Because I could see it, in their faces, how it changed them. How overnight the nice clothes and interesting careers and successful husbands which had once defined them became suddenly second place to what they now had. It wasn’t the change in them physically; the milk-stained clothes or the tired faces, it wasn’t the harassed air of responsibility or the being a member of a new club or even the obvious devotion they felt. It was something I saw in their eyes – a new awareness, I suppose – that most hurt me. It seemed to me as though they’d crossed into another dimension where life was fulfilling and meaningful on a level I could never understand. And the jealousy and despair I felt was devastating. Plenty of women, I knew, were happily childfree, leading perfectly satisfying lives without kids in them, but I wasn’t one of them. For as long as I could remember, having a family of my own was all I’d dreamt of.

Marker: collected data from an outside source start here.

(** [scheduler_reap] frees exactly the dead threads: afterwards no dead
    thread is left in the table, and the threads of the list are those that
    were not dead; the current thread stays current. *)
Theorem scheduler_reap_exact m s ps :
  sched_ok s →
  let '(_, s', _) := scheduler_reap (m, s, ps) in
  current s' = current s ∧ (∀ u, state_of s' u ≠ Some THREAD_DEAD) ∧
  (∀ u, u ∈ all_threads s' ↔ u ∈ all_threads s ∧ state_of s u ≠ Some THREAD_DEAD).
Proof.
  intros Hs. destruct (reap_ok m s ps Hs) as (m' & s' & ps' & -> & _ & H1 & H2 & H3). done.
Qed.
End Steps.

(** * A concrete run *)

(** A heap that gives every object a page of its own, processes without state,
    and a machine with eight pages. *)
Module Demo.
#[export] Instance page_heap : KernelHeap := {
  kmalloc _ m := let '(p, m) := page_alloc m in
                 (if p =? 0 then 0 else phys_to_virt p, m);
  kfree p m := page_free (virt_to_phys p) m;
}.

#[export] Instance no_processes : ProcessSystem := {
  pstate := unit;
  table_of _ _ := mk_page_table 4096;
  process_thread_reaped _ w := w;
  reaped_wakes _ _ s _ := ex_intro (λ qs, wake_queues qs s = Some s) [] eq_refl;
}.

Definition board : kstate :=
  stocked ((λ i, 2147483648 + 4096 * Z.of_nat i) <$> seq 0 8).

Definition cold : sched := mk_sched ∅ [] ∅ 0 0 0 0 0 false (mk_page_table 0) 0.

Definition booted : bool * kstate * sched :=
  scheduler_init 1 2 3 4 10000000 (Some (mk_page_table 4096)) 0 board cold.
Definition created : bool * kstate * sched :=
  thread_create 1 2 7 8 9 (booted.1.2) (booted.2).
(** The bootstrap thread sleeps for two ticks; the created thread runs. *)
Definition slept : option sys := scheduler_sleep 2 (created.1.2, created.2, tt).
Definition asleep : sys := default (created.1.2, created.2, tt) slept.
(** The created thread blocks on a queue; the idle thread runs. *)
Definition blocked : sys :=
  match wait_queue_sleep (64, 8) asleep with Some (_, w) => w | None => asleep end.

Lemma booted_ok : sched_ok booted.2.
Proof.
  apply (init_ok 1 2 3 4 10000000 (mk_page_table 4096) 0 board cold booted.1.2);
    [lia|vm_compute; discriminate|by vm_compute].
Qed.

Lemma created_steps : step 1 2 (booted.1.2, booted.2, tt) (created.1.2, created.2, tt).
Proof.
  refine (step_create 1 2 7 8 9 created.1.1 _ _ _ _ (tt : pstate) _ _).
  - apply (bool_decide_unpack _). by vm_compute.
  - unfold created. by destruct (thread_create _ _ _ _ _ _ _) as [[? ?] ?].
Qed.

Definition awake : sys := (created.1.2, created.2, tt).

Lemma asleep_steps : step 1 2 awake asleep.
Proof.
  apply (step_sleep 1 2 2); [vm_compute; discriminate|vm_compute; discriminate|].
  vm_compute. reflexivity.
Qed.

Lemma created_ok : sched_ok created.2.
Proof. refine (step_ok 1 2 (booted.1.2, booted.2, tt) _ booted_ok created_steps). Qed.
Lemma asleep_ok : world_ok asleep.
Proof. exact (step_ok 1 2 awake asleep created_ok asleep_steps). Qed.

Definition none : pstate := tt.

(** The created thread exits instead, and the idle thread finds it dead. *)
Definition exited : sys :=
  match thread_exit asleep with Some (_, w) => w | None => asleep end.
Lemma exited_ok : world_ok exited.
Proof.
  apply (step_ok 1 2 asleep exited asleep_ok), (step_exit 1 2 true).
  - vm_compute. discriminate.
  - vm_compute. reflexivity.
Qed.

Definition ticked : sys := default asleep (scheduler_tick 5 asleep).
Definition worker : Z := 18446743800979136512.

Lemma scheduler_invariant_witness : sched_ok asleep.1.2.
Proof.
  refine (scheduler_invariant 1 2 3 4 10000000 (mk_page_table 4096) 0 board cold
    booted.1.2 booted.2 none asleep _ _ _ _).
  - lia.
  - vm_compute. discriminate.
  - by vm_compute.
  - exact (rtc_l _ _ _ _ created_steps (rtc_once _ _ asleep_steps)).
Defined.

Lemma scheduler_progress_witness :
  ∃ m' s', thread_exit (asleep.1.1, asleep.1.2, none) = Some (true, (m', s', none)) ∧ sched_ok s' ∧
    current s' ≠ worker.
Proof.
  destruct (scheduler_progress asleep.1.1 asleep.1.2 none asleep_ok) as (_ & _ & _ & H).
  destruct H as (_ & _ & H); [vm_compute; discriminate|]. exact H.
Defined.

Lemma pick_next_round_robin_witness : pick_next created.2 = Some worker.
Proof.
  rewrite (pick_next_round_robin created.2 [] (tail (all_threads created.2))).
  - by vm_compute.
  - apply (bool_decide_unpack _). by vm_compute.
  - by vm_compute.
Defined.

Lemma scheduler_fair_witness :
  ∃ j m' s', (1 <= j <= 3)%nat ∧
    ticks (take j [10; 20; 30]) (created.1.2, created.2, none) = Some (m', s', none) ∧
    current s' = worker ∧ sched_ok s'.
Proof.
  apply (scheduler_fair [10; 20; 30] created.1.2 created.2 none worker created_ok); by vm_compute.
Defined.

Lemma scheduler_tick_wakes_witness :
  ∃ th, threads asleep.1.2 !! 4 = Some th ∧ wake_tick th = 2 ∧
    threads ticked.1.2 !! 4 = Some th ∧ tick_count ticked.1.2 = 1.
Proof.
  eexists. split; [by vm_compute|]. split; [done|].
  refine ((λ H, conj (proj1 (proj2 H) (or_intror _)) (proj1 H))
    (scheduler_tick_wakes 5 asleep.1.1 asleep.1.2 none ticked.1.1 ticked.1.2 none 4 _ asleep_ok
       _ _ _ _ _)); try (by vm_compute).
Defined.

Lemma wait_queue_fifo_witness : queues blocked.1.2 = <[(64, 8) := [worker]]> (queues asleep.1.2).
Proof.
  refine (proj1 (wait_queue_fifo (64, 8) asleep.1.2 asleep.1.1 none asleep_ok) _ blocked _).
  - vm_compute. discriminate.
  - by vm_compute.
Defined.

Lemma scheduler_reap_exact_witness :
  ∃ m s, state_of s worker = Some THREAD_DEAD ∧
    let '(_, s', _) := scheduler_reap (m, s, none) in
    current s' = current s ∧ (∀ u, state_of s' u ≠ Some THREAD_DEAD) ∧
    (∀ u, u ∈ all_threads s' ↔ u ∈ all_threads s ∧ state_of s u ≠ Some THREAD_DEAD).
Proof.
  exists exited.1.1, exited.1.2. split; [by vm_compute|].
  pose proof exited_ok as Hok. unfold world_ok in Hok. revert Hok.
  generalize exited.1.1 exited.1.2. intros m s Hok.
  exact (scheduler_reap_exact m s none Hok).
Defined.
End Demo.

So, when finally, finally, our miracle happened, it was the most amazing, most joyful thing imaginable. That moment when I held Hannah in my arms for the first time was one of pure elation. We loved her so much, Doug and I, right from the beginning. We had sacrificed so much, and waited such a long time for her, such a horribly long time.

I don’t remember exactly when the first niggling doubts began to stir. I couldn’t admit it to myself at first. I put it down to my tiredness; the shock and stress of new motherhood, or a hundred other different things rather than admit the truth. I didn’t let on to anyone how worried I was. How frightened. I told myself she was healthy and she was beautiful and she was ours, and that’s all that mattered.

And yet, I knew. Somehow I knew even then that there was something not quite right about my daughter. An instinct, of the purest truest kind, in the way animals sense trouble in their midst. Secretly I would compare her to other babies – at the clinic, or at Mother and Baby clubs, or at the supermarket. I would watch their expressions, their reactions, the ever-changing emotions in their little faces and then I’d look into Hannah’s beautiful big brown eyes and I’d see nothing there. Intelligence, yes – I never feared for her intellect – but rarely emotion. I never felt anything from her. Though I lavished love upon her it was as though it couldn’t reach her, slipping and sliding across the surface of her like water over oilskin.